HOW IT WORKS - SPARK GAPS
One of the things that I spent a lot of time on back in 2019 was sourcing good quality images for the #OLEbook - getting the more obscure stuff from publicly accessible places was quite hard.
That's why I had to go all the way to North East England to hunt down this Spark Gap on the Tyne & Wear Metro
This device is used to bond sensitive brushes & other infrastructure, where a direct connection to traction earth is not permitted.
In normal conditions the device is an insulator, and isolates the bridge from the railway. But if the voltage in the bridge rises above a certain point, electricity jumps the gap & the fault is detected.
They were widely used historically, but their weakness is that they have a ltd number of uses before becoming ineffective, and there's no way way to check them.
These are also commonly known as "Soulays", after the French company that makes them. A Soulay is a good example of a Voltage Limiting Device (VLD), a family of devices that also includes Surge Diverters (more on them down Thread) and Non Linear Resistors.
Of course, once I'd found one, they kept popping up everywhere e.g. right out the window at South Hylton... I was being trolled by Spark Gaps.
A more sophisticated device that does a similar job is the surge arrester aka the surge diverter.
In 2019 a certain Scottish railway engineer cheekily posted this video and asked what was unusual about it...
It can't have escaped the notice of railway-adjacent people in UK that a lot of work is currently going into reducing the cost of electrification here. There are lots of different facets to this. One v large cost is when you need to reconstruct a bridge because it is too low.

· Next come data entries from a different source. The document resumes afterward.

Lemma receiver_alert_stays (st : Receiver.state) (i : Receiver.input) :
  receiver_is_closeAlert i = false ->
  isOpen (Receiver.alertDialog st) = true ->
  isOpen (Receiver.alertDialog (fst (Receiver.step rt st i))) = true.
Proof.
  intros Hi Ho. destruct (receiver_is_alert_input i) eqn:Ha.
  - unfold Receiver.step.
    destruct (Receiver.handle rt st i) as [st1 eff] eqn:Hh. cbn [fst].
    rewrite render_alertDialog.
    assert (Hst : st1 = fst (Receiver.handle rt st i)) by (rewrite Hh; reflexivity).
    rewrite Hst. clear Hh Hst.
    destruct i; try discriminate Ha; try discriminate Hi; destruct st; reflexivity.
  - rewrite receiver_alert_frame by exact Ha. exact Ho.
Qed.

(** X16.  The alert dialog is changed only by [showAlert], [closeAlert] and
    the rejection of a command or dialog the hook awaits: every other input
    (events, timers, resolved promises, the other callbacks, a reset
    included) leaves it as it is.  An open alert stays open until
    [closeAlert] is called, through any sequence of other inputs. *)
Theorem alert_dialog_lifetime :
  (forall (st : Sender.state) (i : Sender.input),
     sender_is_alert_input i = false ->
     Sender.alertDialog (fst (Sender.step st i)) = Sender.alertDialog st) /\
  (forall (st : Receiver.state) (i : Receiver.input),
     receiver_is_alert_input i = false ->
     Receiver.alertDialog (fst (Receiver.step rt st i))
     = Receiver.alertDialog st) /\
  (forall (ins : list Sender.input) (st : Sender.state),
     isOpen (Sender.alertDialog st) = true ->
     forallb (fun i => negb (sender_is_closeAlert i)) ins = true ->
     isOpen (Sender.alertDialog (fst (Sender.run st ins))) = true) /\
  (forall (ins : list Receiver.input) (st : Receiver.state),
     isOpen (Receiver.alertDialog st) = true ->
     forallb (fun i => negb (receiver_is_closeAlert i)) ins = true ->
     isOpen (Receiver.alertDialog (fst (Receiver.run rt st ins))) = true).
Proof.
  split; [exact sender_alert_frame|]. split; [exact receiver_alert_frame|]. split.
  - induction ins as [|i rest IH]; intros st Ho Hall; [exact Ho|].
    cbn in Hall. apply andb_true_iff in Hall as [Hi Hrest].
    apply negb_true_iff in Hi.
    pose proof (sender_alert_stays st i Hi Ho) as H1.
    cbn [Sender.run]. destruct (Sender.step st i) as [st1 e1]. cbn [fst] in H1.
    specialize (IH st1 H1 Hrest).
    destruct (Sender.run st1 rest) as [st2 e2]. exact IH.
  - induction ins as [|i rest IH]; intros st Ho Hall; [exact Ho|].
    cbn in Hall. apply andb_true_iff in Hall as [Hi Hrest].
    apply negb_true_iff in Hi.
    pose proof (receiver_alert_stays st i Hi Ho) as H1.
    cbn [Receiver.run]. destruct (Receiver.step rt st i) as [st1 e1].
    cbn [fst] in H1. specialize (IH st1 H1 Hrest).
    destruct (Receiver.run rt st1 rest) as [st2 e2]. exact IH.
Qed.

End ReceiverAlert.

(* ===================================================================== *)
(** * When the display name is empty *)
(* ===================================================================== *)




(* ===================================================================== *)
(** * The commands sent to the engine *)
(* ===================================================================== *)

Lemma skip_space_shorter (s r : string) :
  JS.skip_space s = Some r -> (String.length r < String.length s)%nat.
Proof.
  destruct s as [|c1 [|c2 [|c3 r3]]]; cbn [JS.skip_space]; try discriminate.
  - destruct (JS.is_space1 c1); [|discriminate]. intros H. injection H as <-. cbn. lia.
  - destruct (JS.is_space1 c1); [intros H; injection H as <-; cbn; lia|].
    destruct (JS.is_space2 c1 c2); [|discriminate].
    intros H. injection H as <-. cbn. lia.
  - destruct (JS.is_space1 c1); [intros H; injection H as <-; cbn; lia|].
    destruct (JS.is_space2 c1 c2); [intros H; injection H as <-; cbn; lia|].
    destruct (JS.is_space3 c1 c2 c3); [|discriminate].
    intros H. injection H as <-. cbn. lia.
Qed.

Lemma skip_space_app (p r w : string) :
  JS.skip_space p = Some r -> JS.skip_space (p ++ w) = Some (r ++ w).
Proof.
  destruct p as [|c1 [|c2 [|c3 r3]]]; cbn [JS.skip_space append]; try discriminate.
  - destruct (JS.is_space1 c1); [|discriminate]. intros H. injection H as <-. reflexivity.
  - destruct (JS.is_space1 c1); [intros H; injection H as <-; reflexivity|].
    destruct (JS.is_space2 c1 c2); [|discriminate].
    intros H. injection H as <-. reflexivity.
  - destruct (JS.is_space1 c1); [intros H; injection H as <-; reflexivity|].
    destruct (JS.is_space2 c1 c2); [intros H; injection H as <-; reflexivity|].
    destruct (JS.is_space3 c1 c2 c3); [|discriminate].
    intros H. injection H as <-. reflexivity.
Qed.

Lemma trimStart_starts (s : string) : starts_with_space (JS.trimStart s) = false.
Proof.
  unfold starts_with_space.
  assert (H : forall n s, (String.length s <= n)%nat ->
                          JS.skip_space (JS.trimStart s) = None).
  { induction n as [|n IH]; intros t Hn.
    - destruct t; [reflexivity|cbn in Hn; lia].
    - rewrite trimStart_skip. destruct (JS.skip_space t) as [r|] eqn:E; [|exact E].
      apply IH. apply skip_space_shorter in E. lia. }
  rewrite (H (String.length s) s (le_n _)). reflexivity.
Qed.

(** What [trimEnd] drops is white space only. *)
Lemma trimEnd_decomp (s : string) :
  exists w, s = JS.trimEnd s ++ w /\ JS.trimStart w = "".
Proof.
  induction s as [|c s (w & E & Hw)].
  - exists "". split; reflexivity.
  - cbn [JS.trimEnd]. destruct (JS.trimStart (String c s)) as [|c' r'] eqn:Et.
    + exists (String c s). split; [reflexivity|exact Et].
    + exists w. split; [cbn; rewrite <- E; reflexivity|exact Hw].
Qed.

Lemma trimEnd_starts (s : string) :
  starts_with_space s = false -> starts_with_space (JS.trimEnd s) = false.
Proof.
  unfold starts_with_space. intros Hs.
  destruct (JS.skip_space (JS.trimEnd s)) as [r|] eqn:E; [|reflexivity].
  destruct (trimEnd_decomp s) as (w & Ed & _).
  apply (skip_space_app _ _ w) in E. rewrite <- Ed in E. rewrite E in Hs.
  discriminate Hs.
Qed.

Lemma trimEnd_ends (s : string) : ends_with_space (JS.trimEnd s) = false.
Proof.
  induction s as [|c s IH]; [reflexivity|]. cbn [JS.trimEnd].
  destruct (JS.trimStart (String c s)) as [|c' r'] eqn:Et; [reflexivity|].
  cbn [ends_with_space].
  destruct (JS.skip_space (String c (JS.trimEnd s))) as [[|c2 r2]|] eqn:E;
    try exact IH.
  exfalso. destruct (trimEnd_decomp s) as (w & Ed & Hw).
  apply (skip_space_app _ _ w) in E. cbn [append] in E. rewrite <- Ed in E.
  rewrite trimStart_skip, E, Hw in Et. discriminate Et.
Qed.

Think about the air gap between the roof of the train & the bridge. Into that gap we must fit 25kV live parts. We must have sufficient air gap above AND below live parts to prevent flashover, either to bridge or to train
If the air gap isn't big enough, you will get a flashover. For reference, a "good" air gap would be 270mm. BUT: there is a big misconception that this air gap there for 25kV withstand: it isn't. The air gap needed to withstand 25kV is much smaller.
So what's going on?
The air gap is there for LIGHTNING. Lightning loves OLE, it provides a lovely low impedance path to earth and there's loads of it laid out across the countryside, sticking up into the air screaming "COME AT ME BRO"
Once lightning hits and breaks down the air gap (or flashes across an insulator) you have an electrical arc; traction current will then flow across this path. So even once the lightning dissipates, you still have a traction fault to deal with.
So UK overhead line, in common with the rest of Europe, is specified to withstand 200kV impulse voltages. All insulators and air gaps are sized for that.
So lets get back to our low bridge. There isn't enough room for 200kV air gaps above and below the wire. What to do?
Well, traditionally it's time to spend £1-2m rebuilding the bridge to be higher, with all the local disruption that entails.